(Dataset entries)
Segment Open

(** ** Receiving a message *)
Lemma fromApp_cases message sessionID t :
  let t' := fromApp message sessionID resolver t in
  ingressQueue_ t' = ingressQueue_ t ∧ pendingStagedCommand_ t' = pendingStagedCommand_ t ∧
  queued (stagingQueue_ t') = queued (stagingQueue_ t) ++ admitted message sessionID t ∧
  Forall well_formed (admitted message sessionID t) ∧
  match normalize message sessionID resolver with
  | Ret None => t' = t
  | Ret (Some m) => normalizationRejections_ t' = normalizationRejections_ t ∧ internalFailures_ t' = internalFailures_ t
  | Throw e => t' = countNormalizationRejection t ∨ (e = incorrect_data_format ∧ t' = countInternalFailure t)
  end.
Proof.
  cbv zeta. unfold fromApp, admitted. pose proof (normalize_sound message sessionID) as Hn. unfold sound in Hn.
  destruct (normalize message sessionID resolver) as [[m|]|e].
  - specialize (Hn m eq_refl).
    destruct (reserve_decides m (commandAdmissionIndex t) (stagingQueue_ t) Hn) as (d & index' & queue' & -> & Hq).
    cbn [fst]. repeat case_bool_decide; cbn; split_and!; try done; by constructor.
  - rewrite app_nil_r. by split_and!.
  - rewrite app_nil_r. destruct Hn as [[tag ->]|[[what ->]| ->]]; cbn; split_and!; auto.
Qed.

(** ** Executions

    [staged] is what was admitted, [taken] what the sequencer popped.  The other
    users of the admission index change it between the gateway's operations. *)
Inductive gateway_step : FixTask Q * list sequenceMessage * list sequenceMessage →
    FixTask Q * list sequenceMessage * list sequenceMessage → Prop :=
  | gateway_receive t staged taken message sessionID :
      gateway_step (t, staged, taken)
        (fromApp message sessionID resolver t, staged ++ admitted message sessionID t, taken)
  | gateway_forward t staged taken :
      gateway_step (t, staged, taken) ((processNextStagedCommand t).2, staged, taken)
  | gateway_take t staged taken command ingress' :
      sharedPop (ingressQueue_ t) = (Some command, ingress') →
      gateway_step (t, staged, taken)
        (setForward ingress' (stagingQueue_ t) (pendingStagedCommand_ t) t, staged, taken ++ [command])
  | gateway_index t staged taken index' :
      gateway_step (t, staged, taken) (setStaging index' (stagingQueue_ t) t, staged, taken)
  | gateway_bus t staged taken bus' :
      gateway_step (t, staged, taken) (setGatewayBus bus' t, staged, taken).

(** Where an admitted command can be. *)
Definition in_flight t : list sequenceMessage :=
  queued (ingressQueue_ t) ++ option_list (pendingStagedCommand_ t) ++ queued (stagingQueue_ t).

Lemma processNextStagedCommand_flight t :
  let '(forwarded, t') := processNextStagedCommand t in
  in_flight t' = in_flight t ∧
  if forwarded : bool
  then length (option_list (pendingStagedCommand_ t) ++ queued (stagingQueue_ t)) =
       Datatypes.S (length (option_list (pendingStagedCommand_ t') ++ queued (stagingQueue_ t')))
  else pendingStagedCommand_ t' = None → queued (stagingQueue_ t') = [].
Proof.
  unfold processNextStagedCommand, in_flight. destruct (pop_law (stagingQueue_ t)) as [Hpop Htail].
  destruct (pendingStagedCommand_ t) as [command|] eqn:Hp.
  - rewrite Hp. pose proof (push_law command (ingressQueue_ t)) as Hpush.
    destruct (sharedPush command (ingressQueue_ t)) as [[] ingress]; cbn in Hpush |- *; rewrite Hpush; [|done].
    by rewrite <-app_assoc.
  - rewrite Hpop. destruct (queued (stagingQueue_ t)) as [|command rest] eqn:Hq; cbn in Htail |- *.
    { rewrite Htail. by split. }
    pose proof (push_law command (ingressQueue_ t)) as Hpush.
    destruct (sharedPush command (ingressQueue_ t)) as [[] ingress]; cbn in Hpush |- *; rewrite Hpush, Htail; [|done].
    by rewrite <-app_assoc.
Qed.

Definition gateway_ok (s : FixTask Q * list sequenceMessage * list sequenceMessage) : Prop :=
  s.1.2 = s.2 ++ in_flight s.1.1 ∧ Forall well_formed s.1.2.

Lemma gateway_step_ok s s' : gateway_step s s' → gateway_ok s → gateway_ok s'.
Proof.
  intros Hstep [Hflight Hwf]. unfold gateway_ok in *.
  destruct Hstep as [t staged taken message sessionID|t staged taken|t staged taken command ingress' Hpop| |];
    cbn [fst snd] in *; try done.
  - destruct (fromApp_cases message sessionID t) as (Hi & Hp & Hs & Hw & _).
    split; [|by apply Forall_app]. unfold in_flight in *. rewrite Hi, Hp, Hs, Hflight. by rewrite !app_assoc.
  - pose proof (processNextStagedCommand_flight t) as Hf. destruct (processNextStagedCommand t) as [b t'].
    destruct Hf as [Hf _]. cbn [snd]. by rewrite Hf.
  - split; [|done]. rewrite Hflight. destruct (pop_law (ingressQueue_ t)) as [Hhead Htail].
    rewrite Hpop in Hhead, Htail. cbn in Htail. injection Hhead as Hhead. unfold in_flight. cbn. rewrite Htail.
    destruct (queued (ingressQueue_ t)) as [|c rest]; [done|]. injection Hhead as <-. cbn. by rewrite <-app_assoc.
Qed.

Lemma gateway_steps_ok s s' : rtc gateway_step s s' → gateway_ok s → gateway_ok s'.
Proof. induction 1; eauto using gateway_step_ok. Qed.

(** ** The property *)

(** No admitted command is lost.  In every interleaving of the session
    threads, the gateway's worker, the sequencer's pops and the other users of the
    admission index and the bus, the admitted commands are, in the order of their
    admission, those the sequencer took, those in its ingress, the one the worker
    holds and those staged; all of them are well formed.  A message that is not
    admitted changes no queue, and an internal failure is only counted for an
    ill-formed character field. *)
Theorem gateway_loses_no_command t staged taken t0 :
  queued (ingressQueue_ t0) = [] → pendingStagedCommand_ t0 = None → queued (stagingQueue_ t0) = [] →
  rtc gateway_step (t0, [], []) (t, staged, taken) →
  staged = taken ++ in_flight t ∧ Forall well_formed staged ∧
  (∀ message sessionID, let t' := fromApp message sessionID resolver t in
     in_flight t' = in_flight t ++ admitted message sessionID t ∧
     (internalFailures_ t' ≠ internalFailures_ t → normalize message sessionID resolver = Throw incorrect_data_format)) ∧
  (let '(forwarded, t') := processNextStagedCommand t in
   forwarded = false → pendingStagedCommand_ t' = None → queued (stagingQueue_ t') = []).
Proof.
  intros Hi Hp Hs Hsteps.
  assert (Hok : gateway_ok (t, staged, taken)).
  { apply (gateway_steps_ok _ _ Hsteps). split; [|done]. cbn. unfold in_flight. by rewrite Hi, Hp, Hs. }
  destruct Hok as [Hflight Hwf]. cbn [fst snd] in *. split_and!; [done|done| |].
  - intros message sessionID. destruct (fromApp_cases message sessionID t) as (Hi' & Hp' & Hs' & _ & Hcount). cbv zeta. split.
    + unfold in_flight. rewrite Hi', Hp', Hs'. by rewrite !app_assoc.
    + intros Hne. destruct (normalize message sessionID resolver) as [[m|]|e].
      * by destruct Hcount.
      * by rewrite Hcount in Hne.
      * destruct Hcount as [Hc|[-> _]]; [by rewrite Hc in Hne|done].
  - pose proof (processNextStagedCommand_flight t) as Hf. destruct (processNextStagedCommand t) as [b t'].
    intros ->. by destruct Hf.
Qed.
End gateway.

(** ** Witness *)
Definition demoGateway : FixTask (FixedQueue sequenceMessage) :=
  mkFixTask (mkFixedQueue 4 []) (mkFixedQueue 4 []) None
    (Bus.mkBus 1 [None] [0%nat] 0 0, {[ 0%nat := 0 ]}) demoIndex 0 0 0 0%nat.
Definition demoReceived : FixTask (FixedQueue sequenceMessage) := fromApp demoFixOrder 0%nat demoResolver demoGateway.

Lemma gateway_loses_no_command_witness :
  admitted demoResolver demoFixOrder 0%nat demoGateway ≠ [] ∧
  admitted demoResolver demoFixOrder 0%nat demoGateway = [] ++ in_flight demoReceived ∧
  Forall well_formed (admitted demoResolver demoFixOrder 0%nat demoGateway).
Proof.
  destruct (gateway_loses_no_command (F:=FieldMap) (Q:=FixedQueue sequenceMessage) demoResolver demoResolver_ok
    demoReceived ([] ++ admitted demoResolver demoFixOrder 0%nat demoGateway) [] demoGateway) as (Hflight & Hwf & _).
  - reflexivity.
  - reflexivity.
  - reflexivity.
  - apply rtc_once. exact (gateway_receive demoResolver demoGateway [] [] demoFixOrder 0%nat).
  - split; [by vm_compute|]. split; [exact Hflight|exact Hwf].
Defined.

Segment Closed

**Work to complete**: Set down, unchanged, only those lines above that fall between the line with "(internalFailures_ t' ≠" and the line with "Hs'. by rewrite !app_assoc.", the two end lines included.

**Expected output**:
     (internalFailures_ t' ≠ internalFailures_ t → normalize message sessionID resolver = Throw incorrect_data_format)) ∧
  (let '(forwarded, t') := processNextStagedCommand t in
   forwarded = false → pendingStagedCommand_ t' = None → queued (stagingQueue_ t') = []).
Proof.
  intros Hi Hp Hs Hsteps.
  assert (Hok : gateway_ok (t, staged, taken)).
  { apply (gateway_steps_ok _ _ Hsteps). split; [|done]. cbn. unfold in_flight. by rewrite Hi, Hp, Hs. }
  destruct Hok as [Hflight Hwf]. cbn [fst snd] in *. split_and!; [done|done| |].
  - intros message sessionID. destruct (fromApp_cases message sessionID t) as (Hi' & Hp' & Hs' & _ & Hcount). cbv zeta. split.
    + unfold in_flight. rewrite Hi', Hp', Hs'. by rewrite !app_assoc.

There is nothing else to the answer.